[The data]
━━━━━━━━━━

(** * NumpyIO: the .npy header codec of open3d/core/NumpyIO.h

    A shallow embedding of [cpp/open3d/core/NumpyIO.h] and the properties
    of its header encoder, header parser, array holder and file routines.

    Conventions of the embedding
    - [std::string], [std::vector<char>] and the bytes of a file are
      [list ascii]; a literal of the source is written [lit "..."].
    - [size_t] is [N] with the wrap-around modulo [2^64] written out;
      [int] and [int64_t] are [Z].
    - A call that can raise ([utility::LogError], a standard-library
      exception), abort ([assert]) or has no defined behaviour returns an
      [outcome].
    - Two facts of the build are inputs of the model: whether [NDEBUG] is
      defined (it removes every [assert]) and the byte order of the host
      (probed by [BigEndianChar]).
    - The memory of the host is an input where the code allocates a number
      of bytes taken from its arguments, the buffer of an array: the
      allocation raises [std::length_error] or [std::bad_alloc] when the
      host does not serve it. *)

From Stdlib Require Import ZArith NArith List Ascii String Bool Lia.
From Stdlib Require Import Numbers.DecimalString.
From Stdlib Require Import Numbers.DecimalN Numbers.DecimalPos.
Import ListNotations.

Local Open Scope N_scope.

(** ** Characters and byte strings *)

Definition str := list ascii.

Definition lit (s : string) : str := list_ascii_of_string s.

Definition newline : ascii := Ascii.ascii_of_nat 10.
Definition NUL : ascii := Ascii.zero.
Definition space : ascii := " "%char.

Definition size (s : str) : N := N.of_nat (List.length s).

Definition str_eqb (a b : str) : bool :=
  if list_eq_dec Ascii.ascii_dec a b then true else false.

(** ** size_t arithmetic *)

Definition SIZE_MOD : N := 2 ^ 64.
(** Every thread of the grid does the work of its index pair, or none when
    the pair lies outside the extents. *)
Hypothesis kernel_tiled : forall b t,
  (b, t) ∈ grid_threads (tile_grid N F) tile_block ->
  kernel tile_block b t =
  Some (if decide (16 * dx b + dx t < N /\ 16 * dy b + dy t < F)
        then stores (16 * dx b + dx t) (16 * dy b + dy t) else []).

Lemma launch_tiled :
  launch kernel (tile_grid N F) tile_block = Some (tiled_log stores N F).
Proof. unfold tiled_log. apply launch_all_Some. intros b t Hin. now apply kernel_tiled. Qed.

Lemma tile_grid_elem b t :
  (b, t) ∈ grid_threads (tile_grid N F) tile_block <->
  (0 <= dx b < (N + 15) / 16 /\ 0 <= dy b < (F + 15) / 16 /\ dz b = 0) /\
  (0 <= dx t < 16 /\ 0 <= dy t < 16 /\ dz t = 0).
Proof.
  rewrite elem_of_grid_threads, !elem_of_block_indices.
  unfold tile_grid, tile_block. simpl.
  rewrite !blocks_for_fits by assumption. lia.
Qed.

Lemma owner_in_grid n f :
  0 <= n < N -> 0 <= f < F ->
  owner n f ∈ grid_threads (tile_grid N F) tile_block.
Proof.
  intros Hn Hf. unfold owner. apply tile_grid_elem. simpl.
  pose proof (Z.mod_pos_bound n 16). pose proof (Z.mod_pos_bound f 16).
  assert (n / 16 < (N + 15) / 16).
  { apply Z.div_lt_upper_bound; [lia|].
    assert (N + 15 < 16 * ((N + 15) / 16) + 16).
    { pose proof (Z.mod_pos_bound (N + 15) 16).
      rewrite (Z.div_mod (N + 15) 16) at 1 by lia. lia. }
    lia. }
  assert (f / 16 < (F + 15) / 16).
  { apply Z.div_lt_upper_bound; [lia|].
    assert (F + 15 < 16 * ((F + 15) / 16) + 16).
    { pose proof (Z.mod_pos_bound (F + 15) 16).
      rewrite (Z.div_mod (F + 15) 16) at 1 by lia. lia. }
    lia. }
  assert (0 <= n / 16) by (apply Z.div_pos; lia).
  assert (0 <= f / 16) by (apply Z.div_pos; lia).
  lia.
Qed.

Lemma owner_unique b t n f :
  (b, t) ∈ grid_threads (tile_grid N F) tile_block ->
  16 * dx b + dx t = n -> 16 * dy b + dy t = f ->
  (b, t) = owner n f.
Proof.
  intros Hin Hn Hf. apply tile_grid_elem in Hin as ((Hbx & Hby & Hbz) & (Htx & Hty & Htz)).
  unfold owner. destruct b as [bx by' bz], t as [tx ty tz]. simpl in *. subst.
  assert ((16 * bx + tx) / 16 = bx /\ (16 * bx + tx) mod 16 = tx) as [-> ->].
  { rewrite (Z.mul_comm 16 bx), Z.add_comm.
    rewrite Z.div_add, Z.mod_add by lia.
    rewrite Z.div_small, Z.mod_small by lia. lia. }
  assert ((16 * by' + ty) / 16 = by' /\ (16 * by' + ty) mod 16 = ty) as [-> ->].
  { rewrite (Z.mul_comm 16 by'), Z.add_comm.
    rewrite Z.div_add, Z.mod_add by lia.
    rewrite Z.div_small, Z.mod_small by lia. lia. }
  reflexivity.
Qed.
(** [strip_prefix(p)]. *)
Fixpoint strip_prefix (p s : string) : option string :=
  match p, s with
  | EmptyString, _ => Some s
  | String a p, String b s => if bool_decide (a = b) then strip_prefix p s else None
  | String _ _, EmptyString => None
  end.
End Str.

(** ** Characters *)

Definition ascii_code (c : ascii) : Z := Z.of_nat (nat_of_ascii c).

Definition is_ascii_alphanumeric (c : ascii) : bool :=
  is_digit c || ((65 <=? ascii_code c) && (ascii_code c <=? 90)) || ((97 <=? ascii_code c) && (ascii_code c <=? 122)).

Definition to_ascii_lowercase (c : ascii) : ascii :=
  if (65 <=? ascii_code c) && (ascii_code c <=? 90) then ascii_of_nat (nat_of_ascii c + 32) else c.

Definition eq_ignore_ascii_case (a b : string) : bool :=
  bool_decide ((to_ascii_lowercase <$> String.list_ascii_of_string a) =
               (to_ascii_lowercase <$> String.list_ascii_of_string b)).

(** Whether all bytes of a text satisfy a predicate. *)
Definition all_bytes (P : ascii → bool) (s : string) : bool :=
  forallb P (String.list_ascii_of_string s).

Definition contains_char (c : ascii) (s : string) : bool :=
  existsb (λ a, bool_decide (a = c)) (String.list_ascii_of_string s).

(** [contains] with a text. *)
Fixpoint contains (p s : string) : bool :=
  is_some (Str.strip_prefix p s) ||
  match s with String _ r => contains p r | EmptyString => false end.

(** [rsplit_once(c)]: at the last occurrence. *)
Fixpoint rsplit_once (c : ascii) (s : string) : option (string * string) :=
  match s with
  | EmptyString => None
  | String a r =>
      match rsplit_once c r with
      | Some (x, y) => Some (String a x, y)
      | None => if bool_decide (a = c) then Some (EmptyString, r) else None
      end
  end.

(** [chars]: a character is a byte with the continuation bytes after it. *)
Definition continuation (c : ascii) : bool := (128 <=? ascii_code c) && (ascii_code c <=? 191).

Fixpoint chars (s : string) : list string :=
  match s with
  | EmptyString => []
  | String a r =>
      match chars r with
      | String b c :: cs =>
          if continuation b then String a (String b c) :: cs
          else String a EmptyString :: String b c :: cs
      | cs => String a EmptyString :: cs
      end
  end.

(** [char::is_whitespace]. *)
Definition is_whitespace (c : string) : bool :=
  match blank_prefix (string_bytes c) with Some [] => true | _ => false end.

Fixpoint drop_while {A} (P : A → bool) (l : list A) : list A :=
  match l with a :: r => if P a then drop_while P r else l | [] => [] end.

Definition concat_chars (cs : list string) : string := fold_right String.append EmptyString cs.

(** [str::trim]. *)
Definition trim (s : string) : string :=
  concat_chars (reverse (drop_while is_whitespace (reverse (drop_while is_whitespace (chars s))))).

(** ** [u16: FromStr] and [u64: FromStr]: an optional plus sign and at least one
    digit *)

Definition decimal (ds : list Z) : Z := fold_left (λ a d, a * 10 + d) ds 0.

Definition strip_plus (s : string) : string :=
  match s with String c r => if bool_decide (c = "+"%char) then r else s | EmptyString => s end.

Definition uint_parse (max : Z) (s : string) : option Z :=
  match span_digits (strip_plus s) with
  | (d :: ds, EmptyString) => if decimal (d :: ds) <=? max then Some (decimal (d :: ds)) else None
  | _ => None
  end.

Definition u16_parse : string → option Z := uint_parse 65535.
Definition u64_parse : string → option Z := uint_parse u64_max.

(** ** [Ipv6Addr: FromStr] *)

Definition read_char (c : ascii) (s : string) : option string :=
  match s with String a r => if bool_decide (a = c) then Some r else None | EmptyString => None end.

Definition hex_value (c : ascii) : option Z :=
  if is_digit c then Some (digit_value c)
  else if (65 <=? ascii_code c) && (ascii_code c <=? 70) then Some (ascii_code c - 55)
  else if (97 <=? ascii_code c) && (ascii_code c <=? 102) then Some (ascii_code c - 87)
  else None.

Fixpoint span_hex (s : string) : list Z * string :=
  match s with
  | EmptyString => ([], EmptyString)
  | String c r =>
      match hex_value c with
      | Some d => let '(ds, t) := span_hex r in (d :: ds, t)
      | None => ([], s)
      end
  end.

━━━━━━━━━━

[What to do]
Among the entries above, the line containing "Definition concat_chars (cs", the line containing "match span_digits (strip_plus s) with", and all lines between them are to be restated word for word; nothing else belongs in the reply.

[Exercise result]
Definition concat_chars (cs : list string) : string := fold_right String.append EmptyString cs.

(** [str::trim]. *)
Definition trim (s : string) : string :=
  concat_chars (reverse (drop_while is_whitespace (reverse (drop_while is_whitespace (chars s))))).

(** ** [u16: FromStr] and [u64: FromStr]: an optional plus sign and at least one
    digit *)

Definition decimal (ds : list Z) : Z := fold_left (λ a d, a * 10 + d) ds 0.

Definition strip_plus (s : string) : string :=
  match s with String c r => if bool_decide (c = "+"%char) then r else s | EmptyString => s end.

Definition uint_parse (max : Z) (s : string) : option Z :=
  match span_digits (strip_plus s) with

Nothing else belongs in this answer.